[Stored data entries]
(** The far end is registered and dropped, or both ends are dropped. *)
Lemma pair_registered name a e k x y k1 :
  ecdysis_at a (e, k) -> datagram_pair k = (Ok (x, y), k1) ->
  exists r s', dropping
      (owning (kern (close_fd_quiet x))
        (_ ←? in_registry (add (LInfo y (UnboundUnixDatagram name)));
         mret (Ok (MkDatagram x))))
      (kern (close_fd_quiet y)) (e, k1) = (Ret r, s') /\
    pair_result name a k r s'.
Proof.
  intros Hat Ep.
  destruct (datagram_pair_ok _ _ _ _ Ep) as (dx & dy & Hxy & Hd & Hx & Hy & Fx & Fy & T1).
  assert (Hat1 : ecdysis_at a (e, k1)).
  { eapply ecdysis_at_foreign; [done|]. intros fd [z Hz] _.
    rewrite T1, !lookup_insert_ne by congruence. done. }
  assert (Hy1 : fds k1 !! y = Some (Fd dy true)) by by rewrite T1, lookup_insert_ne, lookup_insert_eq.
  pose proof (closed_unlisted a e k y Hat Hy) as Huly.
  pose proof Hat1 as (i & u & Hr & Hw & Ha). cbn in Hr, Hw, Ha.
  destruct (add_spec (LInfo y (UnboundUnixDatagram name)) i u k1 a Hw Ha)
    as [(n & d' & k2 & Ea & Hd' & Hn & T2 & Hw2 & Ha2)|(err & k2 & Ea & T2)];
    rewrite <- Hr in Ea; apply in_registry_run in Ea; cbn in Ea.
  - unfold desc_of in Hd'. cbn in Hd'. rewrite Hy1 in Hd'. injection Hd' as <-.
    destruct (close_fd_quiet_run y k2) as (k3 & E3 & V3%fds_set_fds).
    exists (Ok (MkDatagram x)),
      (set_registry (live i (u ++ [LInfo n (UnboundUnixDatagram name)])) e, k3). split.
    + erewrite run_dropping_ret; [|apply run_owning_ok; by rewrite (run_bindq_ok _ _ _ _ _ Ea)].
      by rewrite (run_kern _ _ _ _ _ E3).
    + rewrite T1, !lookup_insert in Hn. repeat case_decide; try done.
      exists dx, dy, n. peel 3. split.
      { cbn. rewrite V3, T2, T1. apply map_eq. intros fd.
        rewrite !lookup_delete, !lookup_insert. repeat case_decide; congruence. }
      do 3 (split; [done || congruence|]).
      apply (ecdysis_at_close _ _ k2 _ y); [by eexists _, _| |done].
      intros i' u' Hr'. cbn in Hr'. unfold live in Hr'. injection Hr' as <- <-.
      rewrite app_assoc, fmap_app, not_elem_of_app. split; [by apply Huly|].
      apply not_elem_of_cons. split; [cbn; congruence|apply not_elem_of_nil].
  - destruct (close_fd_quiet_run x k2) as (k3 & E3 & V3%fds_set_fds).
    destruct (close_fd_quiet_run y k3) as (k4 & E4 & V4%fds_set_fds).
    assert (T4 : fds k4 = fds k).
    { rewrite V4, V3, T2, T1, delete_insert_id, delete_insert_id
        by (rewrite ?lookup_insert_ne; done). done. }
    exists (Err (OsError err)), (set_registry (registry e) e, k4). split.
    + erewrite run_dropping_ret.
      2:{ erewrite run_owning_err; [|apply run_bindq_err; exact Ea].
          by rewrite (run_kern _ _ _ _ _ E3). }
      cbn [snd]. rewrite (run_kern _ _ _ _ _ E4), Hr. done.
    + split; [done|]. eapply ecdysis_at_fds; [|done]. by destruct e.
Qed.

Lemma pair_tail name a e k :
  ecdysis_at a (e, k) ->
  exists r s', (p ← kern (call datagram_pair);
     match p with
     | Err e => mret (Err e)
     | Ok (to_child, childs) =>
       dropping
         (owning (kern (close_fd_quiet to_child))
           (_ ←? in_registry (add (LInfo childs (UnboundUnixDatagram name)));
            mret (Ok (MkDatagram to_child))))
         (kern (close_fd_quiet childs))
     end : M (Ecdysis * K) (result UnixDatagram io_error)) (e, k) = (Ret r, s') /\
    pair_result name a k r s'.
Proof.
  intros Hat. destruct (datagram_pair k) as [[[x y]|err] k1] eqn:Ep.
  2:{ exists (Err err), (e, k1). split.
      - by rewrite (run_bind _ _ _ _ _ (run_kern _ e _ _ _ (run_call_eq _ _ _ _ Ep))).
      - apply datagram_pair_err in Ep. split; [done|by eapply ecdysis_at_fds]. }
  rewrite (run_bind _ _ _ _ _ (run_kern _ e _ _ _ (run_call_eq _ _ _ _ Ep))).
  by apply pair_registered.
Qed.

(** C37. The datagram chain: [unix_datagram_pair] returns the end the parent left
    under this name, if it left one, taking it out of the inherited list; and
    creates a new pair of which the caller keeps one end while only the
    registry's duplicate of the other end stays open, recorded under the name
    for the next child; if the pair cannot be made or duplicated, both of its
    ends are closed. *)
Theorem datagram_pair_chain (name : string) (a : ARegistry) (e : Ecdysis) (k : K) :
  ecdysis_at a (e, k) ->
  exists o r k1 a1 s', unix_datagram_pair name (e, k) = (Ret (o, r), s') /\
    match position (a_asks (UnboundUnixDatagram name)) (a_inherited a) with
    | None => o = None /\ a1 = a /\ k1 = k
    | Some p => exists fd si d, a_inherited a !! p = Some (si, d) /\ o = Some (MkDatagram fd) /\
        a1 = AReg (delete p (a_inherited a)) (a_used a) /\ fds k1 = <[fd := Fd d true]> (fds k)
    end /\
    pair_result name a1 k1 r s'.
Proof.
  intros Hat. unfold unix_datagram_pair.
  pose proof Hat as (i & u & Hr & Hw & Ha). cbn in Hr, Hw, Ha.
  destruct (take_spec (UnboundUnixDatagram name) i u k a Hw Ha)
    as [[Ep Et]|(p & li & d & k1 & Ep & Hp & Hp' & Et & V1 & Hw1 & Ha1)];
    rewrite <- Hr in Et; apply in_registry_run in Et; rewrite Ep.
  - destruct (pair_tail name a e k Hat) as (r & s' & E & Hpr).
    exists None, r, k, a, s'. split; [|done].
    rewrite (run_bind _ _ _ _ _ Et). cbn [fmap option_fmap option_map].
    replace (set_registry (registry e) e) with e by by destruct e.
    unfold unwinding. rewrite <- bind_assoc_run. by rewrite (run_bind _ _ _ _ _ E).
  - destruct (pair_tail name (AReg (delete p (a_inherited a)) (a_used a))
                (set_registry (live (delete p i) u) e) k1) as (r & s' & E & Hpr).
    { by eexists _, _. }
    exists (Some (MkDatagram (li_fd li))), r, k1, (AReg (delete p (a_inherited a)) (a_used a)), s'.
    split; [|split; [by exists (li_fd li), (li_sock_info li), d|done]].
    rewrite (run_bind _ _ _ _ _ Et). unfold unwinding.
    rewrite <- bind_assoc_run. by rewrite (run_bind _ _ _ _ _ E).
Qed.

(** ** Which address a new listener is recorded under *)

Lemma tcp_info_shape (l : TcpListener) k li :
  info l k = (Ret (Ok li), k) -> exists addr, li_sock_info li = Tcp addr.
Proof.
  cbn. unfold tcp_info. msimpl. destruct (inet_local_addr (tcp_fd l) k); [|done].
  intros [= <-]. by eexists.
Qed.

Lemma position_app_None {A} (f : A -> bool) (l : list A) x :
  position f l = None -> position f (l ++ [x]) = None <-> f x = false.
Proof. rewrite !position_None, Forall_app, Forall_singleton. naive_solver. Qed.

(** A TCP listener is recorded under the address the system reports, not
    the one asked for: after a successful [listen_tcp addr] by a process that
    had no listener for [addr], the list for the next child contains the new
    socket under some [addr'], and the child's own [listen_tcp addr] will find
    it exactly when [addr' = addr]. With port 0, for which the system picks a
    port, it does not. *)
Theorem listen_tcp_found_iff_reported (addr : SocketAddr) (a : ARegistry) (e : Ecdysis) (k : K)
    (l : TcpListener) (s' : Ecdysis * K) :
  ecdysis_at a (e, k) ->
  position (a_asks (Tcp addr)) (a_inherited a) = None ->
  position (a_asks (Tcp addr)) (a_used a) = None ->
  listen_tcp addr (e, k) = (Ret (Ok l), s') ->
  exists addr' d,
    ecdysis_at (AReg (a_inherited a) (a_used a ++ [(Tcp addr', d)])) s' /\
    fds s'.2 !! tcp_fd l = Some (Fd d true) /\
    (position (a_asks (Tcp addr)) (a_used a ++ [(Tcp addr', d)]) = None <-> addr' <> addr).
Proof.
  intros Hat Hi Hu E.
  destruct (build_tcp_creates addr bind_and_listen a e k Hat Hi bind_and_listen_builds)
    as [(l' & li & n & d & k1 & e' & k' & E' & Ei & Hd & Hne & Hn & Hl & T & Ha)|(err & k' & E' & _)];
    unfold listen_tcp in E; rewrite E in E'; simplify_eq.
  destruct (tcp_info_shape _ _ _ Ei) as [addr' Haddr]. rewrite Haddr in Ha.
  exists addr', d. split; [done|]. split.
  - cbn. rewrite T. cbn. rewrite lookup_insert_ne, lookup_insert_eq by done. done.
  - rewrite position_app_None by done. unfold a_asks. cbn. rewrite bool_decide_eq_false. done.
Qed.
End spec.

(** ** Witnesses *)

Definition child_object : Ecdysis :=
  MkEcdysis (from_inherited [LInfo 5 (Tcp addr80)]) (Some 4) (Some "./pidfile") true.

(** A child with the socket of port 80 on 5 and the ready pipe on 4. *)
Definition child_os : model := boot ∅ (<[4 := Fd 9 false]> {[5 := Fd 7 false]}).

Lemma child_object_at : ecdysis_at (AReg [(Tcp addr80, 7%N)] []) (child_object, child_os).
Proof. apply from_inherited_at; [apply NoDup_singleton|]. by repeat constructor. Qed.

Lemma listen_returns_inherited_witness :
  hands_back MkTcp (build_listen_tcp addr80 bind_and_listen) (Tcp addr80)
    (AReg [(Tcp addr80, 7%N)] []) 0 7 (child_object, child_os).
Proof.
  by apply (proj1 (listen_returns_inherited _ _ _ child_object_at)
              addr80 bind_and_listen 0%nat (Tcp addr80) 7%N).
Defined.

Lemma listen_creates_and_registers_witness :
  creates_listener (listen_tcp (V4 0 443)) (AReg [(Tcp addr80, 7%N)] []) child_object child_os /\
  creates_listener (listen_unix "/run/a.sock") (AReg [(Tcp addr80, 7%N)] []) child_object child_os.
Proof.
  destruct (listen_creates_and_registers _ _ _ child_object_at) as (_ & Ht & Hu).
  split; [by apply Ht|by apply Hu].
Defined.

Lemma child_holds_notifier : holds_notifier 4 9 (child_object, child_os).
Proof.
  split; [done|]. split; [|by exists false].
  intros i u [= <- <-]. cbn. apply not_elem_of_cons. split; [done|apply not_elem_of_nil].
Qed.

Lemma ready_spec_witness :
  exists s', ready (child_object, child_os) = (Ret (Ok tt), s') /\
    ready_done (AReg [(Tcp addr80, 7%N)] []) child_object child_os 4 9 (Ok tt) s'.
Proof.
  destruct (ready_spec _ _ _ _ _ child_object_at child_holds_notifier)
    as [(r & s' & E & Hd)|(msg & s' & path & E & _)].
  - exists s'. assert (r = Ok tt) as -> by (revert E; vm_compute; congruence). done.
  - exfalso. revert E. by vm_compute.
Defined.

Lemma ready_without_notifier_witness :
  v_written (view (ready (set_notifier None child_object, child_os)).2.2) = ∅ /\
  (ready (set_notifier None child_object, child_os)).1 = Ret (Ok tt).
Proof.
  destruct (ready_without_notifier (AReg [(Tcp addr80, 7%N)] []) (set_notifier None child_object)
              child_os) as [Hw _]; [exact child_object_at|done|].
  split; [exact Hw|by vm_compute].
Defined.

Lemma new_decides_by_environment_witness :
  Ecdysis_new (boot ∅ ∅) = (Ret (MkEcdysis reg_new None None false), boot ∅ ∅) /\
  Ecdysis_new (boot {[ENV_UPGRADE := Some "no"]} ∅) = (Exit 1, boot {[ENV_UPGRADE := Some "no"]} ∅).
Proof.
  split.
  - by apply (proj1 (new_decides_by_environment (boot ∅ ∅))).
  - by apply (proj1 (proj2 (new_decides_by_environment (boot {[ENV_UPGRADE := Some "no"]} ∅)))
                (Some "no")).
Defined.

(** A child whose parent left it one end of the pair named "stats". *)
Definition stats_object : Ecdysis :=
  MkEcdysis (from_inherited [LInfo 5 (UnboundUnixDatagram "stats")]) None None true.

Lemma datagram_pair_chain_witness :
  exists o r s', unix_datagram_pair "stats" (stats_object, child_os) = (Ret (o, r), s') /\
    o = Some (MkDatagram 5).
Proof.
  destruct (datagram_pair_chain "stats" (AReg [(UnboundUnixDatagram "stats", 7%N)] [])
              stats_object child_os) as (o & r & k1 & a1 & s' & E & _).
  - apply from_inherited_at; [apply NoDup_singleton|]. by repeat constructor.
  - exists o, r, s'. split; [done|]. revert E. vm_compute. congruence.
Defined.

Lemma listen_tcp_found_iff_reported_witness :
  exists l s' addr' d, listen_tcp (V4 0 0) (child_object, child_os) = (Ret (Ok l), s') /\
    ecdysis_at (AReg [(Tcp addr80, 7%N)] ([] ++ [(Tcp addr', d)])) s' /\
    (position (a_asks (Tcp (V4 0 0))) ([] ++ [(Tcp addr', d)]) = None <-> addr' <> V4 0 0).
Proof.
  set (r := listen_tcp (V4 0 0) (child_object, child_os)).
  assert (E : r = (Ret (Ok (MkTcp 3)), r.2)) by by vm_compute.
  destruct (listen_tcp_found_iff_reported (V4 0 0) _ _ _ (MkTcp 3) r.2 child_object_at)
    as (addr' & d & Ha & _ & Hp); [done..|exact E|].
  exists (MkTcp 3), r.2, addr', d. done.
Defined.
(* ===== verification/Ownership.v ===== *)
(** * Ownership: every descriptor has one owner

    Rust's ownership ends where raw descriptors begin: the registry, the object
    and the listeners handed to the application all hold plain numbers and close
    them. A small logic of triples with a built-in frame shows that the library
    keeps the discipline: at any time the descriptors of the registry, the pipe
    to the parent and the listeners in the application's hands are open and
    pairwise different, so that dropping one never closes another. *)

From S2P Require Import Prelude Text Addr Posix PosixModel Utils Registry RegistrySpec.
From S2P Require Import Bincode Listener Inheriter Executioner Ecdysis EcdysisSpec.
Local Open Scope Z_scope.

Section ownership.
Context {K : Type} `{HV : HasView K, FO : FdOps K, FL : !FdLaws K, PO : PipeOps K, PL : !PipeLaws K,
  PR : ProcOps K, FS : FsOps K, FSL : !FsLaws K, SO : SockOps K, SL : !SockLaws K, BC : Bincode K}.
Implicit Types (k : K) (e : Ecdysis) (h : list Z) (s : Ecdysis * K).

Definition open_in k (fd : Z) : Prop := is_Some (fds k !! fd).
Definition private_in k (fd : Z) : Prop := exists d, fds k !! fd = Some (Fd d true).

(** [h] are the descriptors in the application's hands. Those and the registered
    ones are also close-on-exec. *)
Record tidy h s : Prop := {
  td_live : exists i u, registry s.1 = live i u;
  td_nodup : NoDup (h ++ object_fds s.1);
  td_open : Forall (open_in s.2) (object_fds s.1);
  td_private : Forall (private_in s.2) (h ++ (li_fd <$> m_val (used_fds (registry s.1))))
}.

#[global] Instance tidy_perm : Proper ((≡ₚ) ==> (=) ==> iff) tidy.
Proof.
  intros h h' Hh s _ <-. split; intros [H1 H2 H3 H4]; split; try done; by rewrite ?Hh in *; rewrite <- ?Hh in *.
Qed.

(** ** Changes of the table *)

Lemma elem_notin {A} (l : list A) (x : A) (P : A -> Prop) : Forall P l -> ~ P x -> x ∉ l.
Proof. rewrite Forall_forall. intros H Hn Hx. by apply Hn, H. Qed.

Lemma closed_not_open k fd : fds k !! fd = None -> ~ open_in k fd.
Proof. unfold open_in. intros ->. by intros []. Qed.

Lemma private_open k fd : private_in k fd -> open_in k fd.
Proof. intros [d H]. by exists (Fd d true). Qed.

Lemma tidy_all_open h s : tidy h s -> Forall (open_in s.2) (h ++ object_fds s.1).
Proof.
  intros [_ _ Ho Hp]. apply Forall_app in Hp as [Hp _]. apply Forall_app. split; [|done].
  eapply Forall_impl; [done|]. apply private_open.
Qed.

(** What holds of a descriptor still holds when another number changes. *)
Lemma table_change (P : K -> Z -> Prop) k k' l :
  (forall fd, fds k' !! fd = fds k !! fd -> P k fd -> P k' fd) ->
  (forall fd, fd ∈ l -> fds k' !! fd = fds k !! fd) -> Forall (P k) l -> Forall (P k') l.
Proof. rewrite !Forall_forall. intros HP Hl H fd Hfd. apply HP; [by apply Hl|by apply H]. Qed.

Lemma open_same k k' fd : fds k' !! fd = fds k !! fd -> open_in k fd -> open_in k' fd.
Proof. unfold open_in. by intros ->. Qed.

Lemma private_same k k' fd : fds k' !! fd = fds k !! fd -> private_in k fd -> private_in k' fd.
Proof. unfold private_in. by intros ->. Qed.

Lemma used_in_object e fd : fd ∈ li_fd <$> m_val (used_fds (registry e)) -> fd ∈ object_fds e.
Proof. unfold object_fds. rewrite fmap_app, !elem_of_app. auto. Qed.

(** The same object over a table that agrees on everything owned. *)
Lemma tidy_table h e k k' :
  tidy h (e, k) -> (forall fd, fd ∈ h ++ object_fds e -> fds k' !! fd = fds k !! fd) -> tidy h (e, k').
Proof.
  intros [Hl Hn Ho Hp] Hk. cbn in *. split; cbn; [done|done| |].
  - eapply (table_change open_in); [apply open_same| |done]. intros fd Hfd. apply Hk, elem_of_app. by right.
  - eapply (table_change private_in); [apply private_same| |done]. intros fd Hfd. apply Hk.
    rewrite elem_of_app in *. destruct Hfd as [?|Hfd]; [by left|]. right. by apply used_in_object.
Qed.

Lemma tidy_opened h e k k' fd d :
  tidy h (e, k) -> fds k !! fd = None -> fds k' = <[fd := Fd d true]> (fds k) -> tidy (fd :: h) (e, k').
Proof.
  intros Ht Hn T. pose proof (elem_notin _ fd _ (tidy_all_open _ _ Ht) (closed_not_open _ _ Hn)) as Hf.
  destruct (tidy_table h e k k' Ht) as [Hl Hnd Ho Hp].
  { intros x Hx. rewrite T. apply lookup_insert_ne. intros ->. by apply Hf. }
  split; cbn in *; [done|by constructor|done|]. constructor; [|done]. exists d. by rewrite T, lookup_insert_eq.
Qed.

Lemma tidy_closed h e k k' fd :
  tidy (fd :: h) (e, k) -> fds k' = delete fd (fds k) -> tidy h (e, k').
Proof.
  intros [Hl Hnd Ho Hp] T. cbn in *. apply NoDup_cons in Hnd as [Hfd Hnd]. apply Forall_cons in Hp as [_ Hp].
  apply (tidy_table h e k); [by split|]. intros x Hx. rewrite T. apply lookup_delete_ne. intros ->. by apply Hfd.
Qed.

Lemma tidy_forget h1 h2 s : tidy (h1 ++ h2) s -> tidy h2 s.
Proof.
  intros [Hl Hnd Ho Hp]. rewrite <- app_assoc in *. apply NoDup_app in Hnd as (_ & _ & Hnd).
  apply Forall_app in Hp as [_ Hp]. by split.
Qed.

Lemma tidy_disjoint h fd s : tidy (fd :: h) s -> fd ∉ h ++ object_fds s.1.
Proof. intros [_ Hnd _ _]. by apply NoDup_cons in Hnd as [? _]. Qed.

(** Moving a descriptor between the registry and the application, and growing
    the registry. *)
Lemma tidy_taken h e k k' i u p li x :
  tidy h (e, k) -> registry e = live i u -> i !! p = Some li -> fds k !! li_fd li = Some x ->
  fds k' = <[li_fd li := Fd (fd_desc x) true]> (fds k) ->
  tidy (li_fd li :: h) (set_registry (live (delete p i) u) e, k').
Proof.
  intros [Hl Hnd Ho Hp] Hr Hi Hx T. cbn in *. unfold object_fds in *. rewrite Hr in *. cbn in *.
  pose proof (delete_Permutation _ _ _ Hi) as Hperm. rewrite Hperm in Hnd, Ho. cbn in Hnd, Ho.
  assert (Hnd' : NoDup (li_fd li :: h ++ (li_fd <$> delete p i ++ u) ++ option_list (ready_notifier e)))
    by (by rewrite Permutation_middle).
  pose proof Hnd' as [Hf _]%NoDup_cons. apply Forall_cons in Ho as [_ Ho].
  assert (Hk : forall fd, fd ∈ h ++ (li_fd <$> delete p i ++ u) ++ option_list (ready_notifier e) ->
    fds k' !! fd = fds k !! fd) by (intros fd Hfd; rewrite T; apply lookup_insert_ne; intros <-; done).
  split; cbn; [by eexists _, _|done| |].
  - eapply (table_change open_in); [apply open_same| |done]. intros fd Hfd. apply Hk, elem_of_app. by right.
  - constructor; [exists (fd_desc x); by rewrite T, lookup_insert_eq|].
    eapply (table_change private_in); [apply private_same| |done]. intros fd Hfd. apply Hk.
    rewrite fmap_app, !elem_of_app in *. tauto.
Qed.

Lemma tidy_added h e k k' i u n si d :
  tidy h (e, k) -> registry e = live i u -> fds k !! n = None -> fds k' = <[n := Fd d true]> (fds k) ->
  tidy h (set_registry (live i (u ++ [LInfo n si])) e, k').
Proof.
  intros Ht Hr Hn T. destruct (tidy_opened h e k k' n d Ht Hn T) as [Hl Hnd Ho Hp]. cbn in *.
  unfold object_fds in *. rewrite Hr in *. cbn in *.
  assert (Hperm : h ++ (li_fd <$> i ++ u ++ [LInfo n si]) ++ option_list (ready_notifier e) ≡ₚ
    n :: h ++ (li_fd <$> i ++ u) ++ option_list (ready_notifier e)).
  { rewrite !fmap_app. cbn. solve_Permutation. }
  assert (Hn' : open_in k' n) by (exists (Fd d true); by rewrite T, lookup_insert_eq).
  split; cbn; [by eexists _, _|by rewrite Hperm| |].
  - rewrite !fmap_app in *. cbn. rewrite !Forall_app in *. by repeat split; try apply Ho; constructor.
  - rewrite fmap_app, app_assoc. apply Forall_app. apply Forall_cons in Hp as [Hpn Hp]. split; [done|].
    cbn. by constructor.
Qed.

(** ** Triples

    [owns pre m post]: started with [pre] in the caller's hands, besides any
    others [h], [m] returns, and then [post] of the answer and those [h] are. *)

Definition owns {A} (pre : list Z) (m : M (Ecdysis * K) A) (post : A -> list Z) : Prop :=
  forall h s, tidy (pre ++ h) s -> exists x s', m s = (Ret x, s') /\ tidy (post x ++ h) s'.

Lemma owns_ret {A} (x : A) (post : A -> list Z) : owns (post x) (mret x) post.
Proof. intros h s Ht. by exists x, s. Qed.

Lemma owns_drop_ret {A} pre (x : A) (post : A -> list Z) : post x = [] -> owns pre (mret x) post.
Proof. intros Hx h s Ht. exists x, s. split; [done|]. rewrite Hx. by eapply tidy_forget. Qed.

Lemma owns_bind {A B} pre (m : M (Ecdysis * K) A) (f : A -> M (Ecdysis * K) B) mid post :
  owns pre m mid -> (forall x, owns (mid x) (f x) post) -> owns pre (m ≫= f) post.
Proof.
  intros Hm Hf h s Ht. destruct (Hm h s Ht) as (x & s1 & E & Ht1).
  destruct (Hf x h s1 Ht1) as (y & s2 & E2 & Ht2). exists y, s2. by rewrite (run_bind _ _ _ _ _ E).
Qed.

Work instructions -
Quote exactly the stretch of lines above that starts at the first one and ends at the line with "pose proof Hat1", and nothing beyond it.

Task output -
(** The far end is registered and dropped, or both ends are dropped. *)
Lemma pair_registered name a e k x y k1 :
  ecdysis_at a (e, k) -> datagram_pair k = (Ok (x, y), k1) ->
  exists r s', dropping
      (owning (kern (close_fd_quiet x))
        (_ ←? in_registry (add (LInfo y (UnboundUnixDatagram name)));
         mret (Ok (MkDatagram x))))
      (kern (close_fd_quiet y)) (e, k1) = (Ret r, s') /\
    pair_result name a k r s'.
Proof.
  intros Hat Ep.
  destruct (datagram_pair_ok _ _ _ _ Ep) as (dx & dy & Hxy & Hd & Hx & Hy & Fx & Fy & T1).
  assert (Hat1 : ecdysis_at a (e, k1)).
  { eapply ecdysis_at_foreign; [done|]. intros fd [z Hz] _.
    rewrite T1, !lookup_insert_ne by congruence. done. }
  assert (Hy1 : fds k1 !! y = Some (Fd dy true)) by by rewrite T1, lookup_insert_ne, lookup_insert_eq.
  pose proof (closed_unlisted a e k y Hat Hy) as Huly.
  pose proof Hat1 as (i & u & Hr & Hw & Ha). cbn in Hr, Hw, Ha.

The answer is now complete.